→ **Exercise prompt**
Could you print the data that follows exactly as given?

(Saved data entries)
---+---
Lemma analyzeAllChanges_names :
  sat (analyzeAllChanges env)
    (λ result new,
       result.2 = None →
       ∃ modified untracked rest,
         new = (CmdOutput (Command (str "git") [str "diff"; str "--name-only"]), modified)
               :: (CmdOutput (Command (str "git")
                                [str "ls-files"; str "--others"; str "--exclude-standard"]),
                   untracked)
               :: rest
         ∧ names modified result.1 ∧ names untracked result.1).
Proof.
  unfold analyzeAllChanges. apply sat_perform_bind. intros modified.
  destruct (failure modified); [by apply sat_ret|].
  apply sat_perform_bind. intros untracked.
  destruct (failure untracked); [by apply sat_ret|].
  cbv zeta. destruct (_ && _); [by apply sat_ret|].
  eapply sat_bind.
  { instantiate (1 := λ written _, names modified written).
    case_bool_decide as Hm.
    - eapply sat_mono; [apply excerpts_sat, fetch_diff|].
      intros written new [[k ->] _] file Hfile.
      do 2 apply infix_app_l. apply infix_app_r.
      rewrite (Sprintf_names []) by by intros c ?%elem_of_nil.
      apply infix_app_r, infix_app_l. by apply Join_infix.
    - apply sat_ret. intros file Hfile.
      rewrite Hm, Split_empty in Hfile. apply list_elem_of_singleton in Hfile as ->.
      apply infix_nil. }
  intros written1 new1 Hnames1.
  eapply sat_bind.
  { instantiate (1 := λ written _, names modified written ∧ names untracked written).
    case_bool_decide as Hu.
    - eapply sat_mono; [apply excerpts_sat, fetch_read|].
      intros written new [[k ->] _]. split; intros file Hfile.
      + do 4 apply infix_app_l. by apply Hnames1.
      + do 2 apply infix_app_l. apply infix_app_r.
        rewrite (Sprintf_names []) by by intros c ?%elem_of_nil.
        apply infix_app_r, infix_app_l. by apply Join_infix.
    - apply sat_ret. split; [done|]. intros file Hfile.
      rewrite Hu, Split_empty in Hfile. apply list_elem_of_singleton in Hfile as ->.
      apply infix_nil. }
  intros written2 new2 [Hnames Hnames2]. apply sat_ret. intros _.
  eexists modified, untracked, _. split; [reflexivity|]. done.
Qed.

(** The calls of the per-file loop. *)
Lemma excerpts_calls (step : call → Prop) heading fetch files analysisInput :
  (∀ file, validateFilePath file = true → step (Stat file) ∧ step (fetch file)) →
  sat (excerpts env heading fetch files analysisInput)
    (λ _ new, ∀ ev, ev ∈ new → step ev.1).
Proof.
  intros Hstep. revert analysisInput.
  induction files as [|file files IH]; intros analysisInput; cbn [excerpts].
  - apply sat_ret. by intros ev ?%elem_of_nil.
  - destruct (validateFilePath file) eqn:Hvalid; cbn [negb]; [|apply IH].
    destruct (Hstep file Hvalid) as [Hstat Hfetch].
    apply sat_perform_bind. intros st. destruct (failure st).
    + eapply sat_mono; [apply IH|]. intros written new Hnew ev [->|Hev]%elem_of_cons;
        [exact Hstat | by apply Hnew].
    + apply sat_perform_bind. intros r.
      eapply sat_mono; [apply IH|].
      intros written new Hnew ev [->|[->|Hev]%elem_of_cons]%elem_of_cons;
        [exact Hstat | exact Hfetch | by apply Hnew].
Qed.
---+---
→ **Your response**
Lemma analyzeAllChanges_names :
  sat (analyzeAllChanges env)
    (λ result new,
       result.2 = None →
       ∃ modified untracked rest,
         new = (CmdOutput (Command (str "git") [str "diff"; str "--name-only"]), modified)
               :: (CmdOutput (Command (str "git")
                                [str "ls-files"; str "--others"; str "--exclude-standard"]),
                   untracked)
               :: rest
         ∧ names modified result.1 ∧ names untracked result.1).
Proof.
  unfold analyzeAllChanges. apply sat_perform_bind. intros modified.
  destruct (failure modified); [by apply sat_ret|].
  apply sat_perform_bind. intros untracked.
  destruct (failure untracked); [by apply sat_ret|].
  cbv zeta. destruct (_ && _); [by apply sat_ret|].
  eapply sat_bind.
  { instantiate (1 := λ written _, names modified written).
    case_bool_decide as Hm.
    - eapply sat_mono; [apply excerpts_sat, fetch_diff|].
      intros written new [[k ->] _] file Hfile.
      do 2 apply infix_app_l. apply infix_app_r.
      rewrite (Sprintf_names []) by by intros c ?%elem_of_nil.
      apply infix_app_r, infix_app_l. by apply Join_infix.
    - apply sat_ret. intros file Hfile.
      rewrite Hm, Split_empty in Hfile. apply list_elem_of_singleton in Hfile as ->.
      apply infix_nil. }
  intros written1 new1 Hnames1.
  eapply sat_bind.
  { instantiate (1 := λ written _, names modified written ∧ names untracked written).
    case_bool_decide as Hu.
    - eapply sat_mono; [apply excerpts_sat, fetch_read|].
      intros written new [[k ->] _]. split; intros file Hfile.
      + do 4 apply infix_app_l. by apply Hnames1.
      + do 2 apply infix_app_l. apply infix_app_r.
        rewrite (Sprintf_names []) by by intros c ?%elem_of_nil.
        apply infix_app_r, infix_app_l. by apply Join_infix.
    - apply sat_ret. split; [done|]. intros file Hfile.
      rewrite Hu, Split_empty in Hfile. apply list_elem_of_singleton in Hfile as ->.
      apply infix_nil. }
  intros written2 new2 [Hnames Hnames2]. apply sat_ret. intros _.
  eexists modified, untracked, _. split; [reflexivity|]. done.
Qed.

(** The calls of the per-file loop. *)
Lemma excerpts_calls (step : call → Prop) heading fetch files analysisInput :
  (∀ file, validateFilePath file = true → step (Stat file) ∧ step (fetch file)) →
  sat (excerpts env heading fetch files analysisInput)
    (λ _ new, ∀ ev, ev ∈ new → step ev.1).
Proof.
  intros Hstep. revert analysisInput.
  induction files as [|file files IH]; intros analysisInput; cbn [excerpts].
  - apply sat_ret. by intros ev ?%elem_of_nil.
  - destruct (validateFilePath file) eqn:Hvalid; cbn [negb]; [|apply IH].
    destruct (Hstep file Hvalid) as [Hstat Hfetch].
    apply sat_perform_bind. intros st. destruct (failure st).
    + eapply sat_mono; [apply IH|]. intros written new Hnew ev [->|Hev]%elem_of_cons;
        [exact Hstat | by apply Hnew].
    + apply sat_perform_bind. intros r.
      eapply sat_mono; [apply IH|].
      intros written new Hnew ev [->|[->|Hev]%elem_of_cons]%elem_of_cons;
        [exact Hstat | exact Hfetch | by apply Hnew].
Qed.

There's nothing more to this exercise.